探索木・8パズル

Image from Gyazo

ノートブックの作成

Jupyter Notebook を起動し,新規にノートブックを作成してください. ノートブックのタイトルは AI-4 とします. ノートブックの作成方法は第1回の資料を参照してください.

8パズル

今回は 8パズル(8 Puzzle) を取り上げましょう.

8パズル

1から8の数字が書いてあるタイルが不規則に3 $\times$ 3のマス目に並べてある. タイルをスライドさせ,左上から順番に1から8まで並び替えるにはどうしたらよいか. Image from Gyazo

この問題を 状態空間モデル で表現します.

状態空間モデル

タイルの数字を$x_i$で表します($i$はタイルの位置). 例えば初期状態と目的状態を下記で与える. タイルがないマスは$b(ブランク)$と表していることに注意すること. Image from Gyazo $$ 初期状態: (x_1, x_2, x_3, x_4, x_5, x_6, x_7, x_8, x_9) = (3, 1, 5, b, 7, 4, 6, 8, 2) $$ $$ 目的状態: (x_1, x_2, x_3, x_4, x_5, x_6, x_7, x_8, x_9) = (b, 1, 2, 3, 4, 5, 6, 7, 8) $$ タイルに対する行動(操作)はブランクの位置に応じて決まる. 例えば,ブランクが 左上($x_1$) にあるときは,上($x_2$)と左($x_4$)のタイルと入れ替えることができる.

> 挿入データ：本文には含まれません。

Lemma first_index_unique l x i j :
  first_index l x i → first_index l x j → i = j.
Proof.
  intros [Hi Hi'] [Hj Hj'].
  destruct (Nat.lt_trichotomy i j) as [H|[H|H]]; [|exact H|].
  - destruct (Hj' i H Hi).
  - destruct (Hi' j H Hj).
Qed.

(** ** The loop of [select_distractors] *)

Lemma sd_inv_init l : sd_inv l sd_init.
Proof.
  unfold sd_inv, sd_init; simpl. split; [lia|]. split; [reflexivity|]. auto.
Qed.

Lemma sd_body_inv l s :
  sd_inv l s → found2 s = false →
  ∃ s', sd_body l s = Ok s' ∧ sd_inv l s' ∧ sd_progress s s'.
Proof.
  destruct s as [oi oj m f1 f2]. unfold sd_inv, sd_body, sd_progress; simpl.
  intros [Hm Hinv] ->.
  destruct (Py.contains m l) eqn:Hin.
  - apply contains_elem_of in Hin.
    destruct (find_index_is_Some _ _ Hin) as [i0 Hi0].
    unfold Py.index. rewrite Hi0. simpl.
    apply find_index_first in Hi0.
    destruct f1; simpl.
    + destruct Hinv as (i & d1 & -> & Hfirst & Hd1 & Hd1m & Hlow).
      destruct (decide (Some i = Some i0)) as [Heq|Hne].
      * injection Heq as <-. rewrite bool_decide_true by reflexivity. simpl.
        assert (d1 = m) as -> by (destruct Hfirst, Hi0; congruence).
        destruct (Py.contains m (Py.slice_from l (i + 1))) eqn:Hlater.
        -- apply contains_elem_of in Hlater.
           destruct (find_index_is_Some _ _ Hlater) as [j' Hj'].
           unfold Py.index_from, Py.slice_from in *. rewrite Hj'. simpl.
           apply find_index_first in Hj' as [Hj1 Hj2].
           rewrite lookup_drop in Hj1.
           eexists. split; [reflexivity|]. simpl. split; [|auto].
           split; [lia|]. exists i, (i + 1 + j')%nat.
           split; [reflexivity|]. split; [reflexivity|].
           exists m, m.
           assert (l !! i = Some m) as Hfi by apply Hfirst.
           assert (least_from l 1 m) as Hleast.
           { split; [exact Hin|]. split; [lia|]. intros y Hy Hy1.
             destruct (Z_lt_le_dec y m) as [Hlt|]; [|lia].
             apply list_elem_of_lookup in Hy as [k Hk].
             pose proof (Hlow k y Hk Hy1 Hlt) as ->. congruence. }
           split_and!; try assumption; try lia.
           ++ intros k x Hk Hx _ _. apply Hleast; [|lia].
              apply list_elem_of_lookup. eauto.
           ++ left. split; [reflexivity|]. split; [lia|].
              intros k [Hk1 Hk2].
              replace k with (i + 1 + (k - (i + 1)))%nat by lia.
              rewrite <- lookup_drop. apply Hj2. lia.
        -- apply contains_not_elem_of in Hlater. unfold Py.slice_from in Hlater.
           eexists. split; [reflexivity|]. simpl. split; [|auto].
           split; [lia|]. exists i, m.
           split; [reflexivity|]. split; [exact Hfirst|]. split; [lia|]. split; [lia|].
           intros k x Hk Hx1 Hx2.
           destruct (Z_lt_le_dec x m) as [Hlt|Hge]; [eauto|].
           assert (x = m) as -> by lia.
           destruct (Nat.lt_trichotomy k i) as [Hki|[Hki|Hki]]; [|exact Hki|].
           ++ destruct Hfirst as [_ Hfl]. destruct (Hfl k Hki Hk).
           ++ exfalso. apply Hlater. apply list_elem_of_lookup.
              exists (k - (i + 1))%nat. rewrite lookup_drop.
              replace (i + 1 + (k - (i + 1)))%nat with k by lia. exact Hk.
      * rewrite bool_decide_false by exact Hne. simpl.
        eexists. split; [reflexivity|]. simpl. split; [|auto].
        split; [lia|]. exists i, i0.
        split; [reflexivity|]. split; [reflexivity|].
        assert (i ≠ i0) as Hii by congruence.
        assert (d1 < m) as Hlt.
        { destruct (Z_lt_le_dec d1 m) as [|Hge]; [assumption|].
          assert (d1 = m) as -> by lia.
          destruct Hii. eapply first_index_unique; eassumption. }
        assert (least_from l 1 d1) as Hleast.
        { destruct Hfirst as [Hfi _].
          split; [apply list_elem_of_lookup; eauto|]. split; [lia|].
          intros y Hy Hy1.
          destruct (Z_lt_le_dec y d1) as [Hlt'|]; [|lia].
          apply list_elem_of_lookup in Hy as [k Hk].
          assert (k = i) as -> by (apply (Hlow k y Hk Hy1); lia). congruence. }
        exists d1, m.
        split_and!; try assumption; try lia.
        -- apply Hfirst.
        -- apply Hi0.
        -- intros k x Hk Hx Hki _.
           destruct (Z_lt_le_dec x m) as [Hxm|]; [|lia].
           destruct Hki. eauto.
        -- right. split; [lia|]. split; [assumption|].
           intros k Hk. apply (Hlow k d1 Hk); lia.
    + destruct Hinv as [-> Hlow].
      eexists. split; [reflexivity|]. simpl. split; [|auto].
      split; [lia|]. exists i0, m.
      split; [reflexivity|]. split; [exact Hi0|]. split; [lia|]. split; [lia|].
      intros k x Hk Hx1 Hx2. exfalso.
      assert (m ≤ x); [|lia]. apply Hlow; [|lia].
      apply list_elem_of_lookup. eauto.
  - apply contains_not_elem_of in Hin.
    eexists. split; [reflexivity|]. simpl. split; [|auto].
    split; [lia|]. destruct f1.
    + destruct Hinv as (i & d1 & -> & Hfirst & Hd1 & Hd1m & Hlow).
      exists i, d1. split; [reflexivity|]. split; [exact Hfirst|].
      split; [lia|]. split; [lia|].
      intros k x Hk Hx1 Hx2.
      destruct (Z_lt_le_dec x m) as [Hlt|Hge]; [eauto|].
      assert (x = m) as -> by lia.
      destruct Hin. apply list_elem_of_lookup. eauto.
    + destruct Hinv as [-> Hlow]. split; [reflexivity|].
      intros x Hx Hx1. pose proof (Hlow x Hx Hx1).
      assert (x ≠ m) by congruence. lia.
Qed.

  • A1: $(b, x_2, x_3, x_4, x_5, x_6, x_7, x_8, x_9) \rightarrow (x_2, b, x_3, x_4, x_5, x_6, x_7, x_8, x_9)$
  • A2: $(b, x_2, x_3, x_4, x_5, x_6, x_7, x_8, x_9) \rightarrow (x_4, x_2, x_3, b, x_5, x_6, x_7, x_8, x_9)$
同様に,ブランクが 上($x_2$) にあるときは,左上($x_1$),右上($x_3$),中央($x_5$)と入れ替えることができます.
  • A3: $(x_1, b, x_3, x_4, x_5, x_6, x_7, x_8, x_9) \rightarrow (b, x_1, x_3, x_4, x_5, x_6, x_7, x_8, x_9)$
  • A4: $(x_1, b, x_3, x_4, x_5, x_6, x_7, x_8, x_9) \rightarrow (x_1, x_3, b, x_4, x_5, x_6, x_7, x_8, x_9)$
  • A5: $(x_1, b, x_3, x_4, x_5, x_6, x_7, x_8, x_9) \rightarrow (x_1, x_5, x_3, x_4, b, x_6, x_7, x_8, x_9)$
上記に沿って全てを列挙すると24の行動が定義できる.

実装

クラスの定義

最初にライブラリをインポートします. 前回と同様に,探索問題の型 を表すSearchPrblem幅優先探索 を表すbreadth_firstをインポートします.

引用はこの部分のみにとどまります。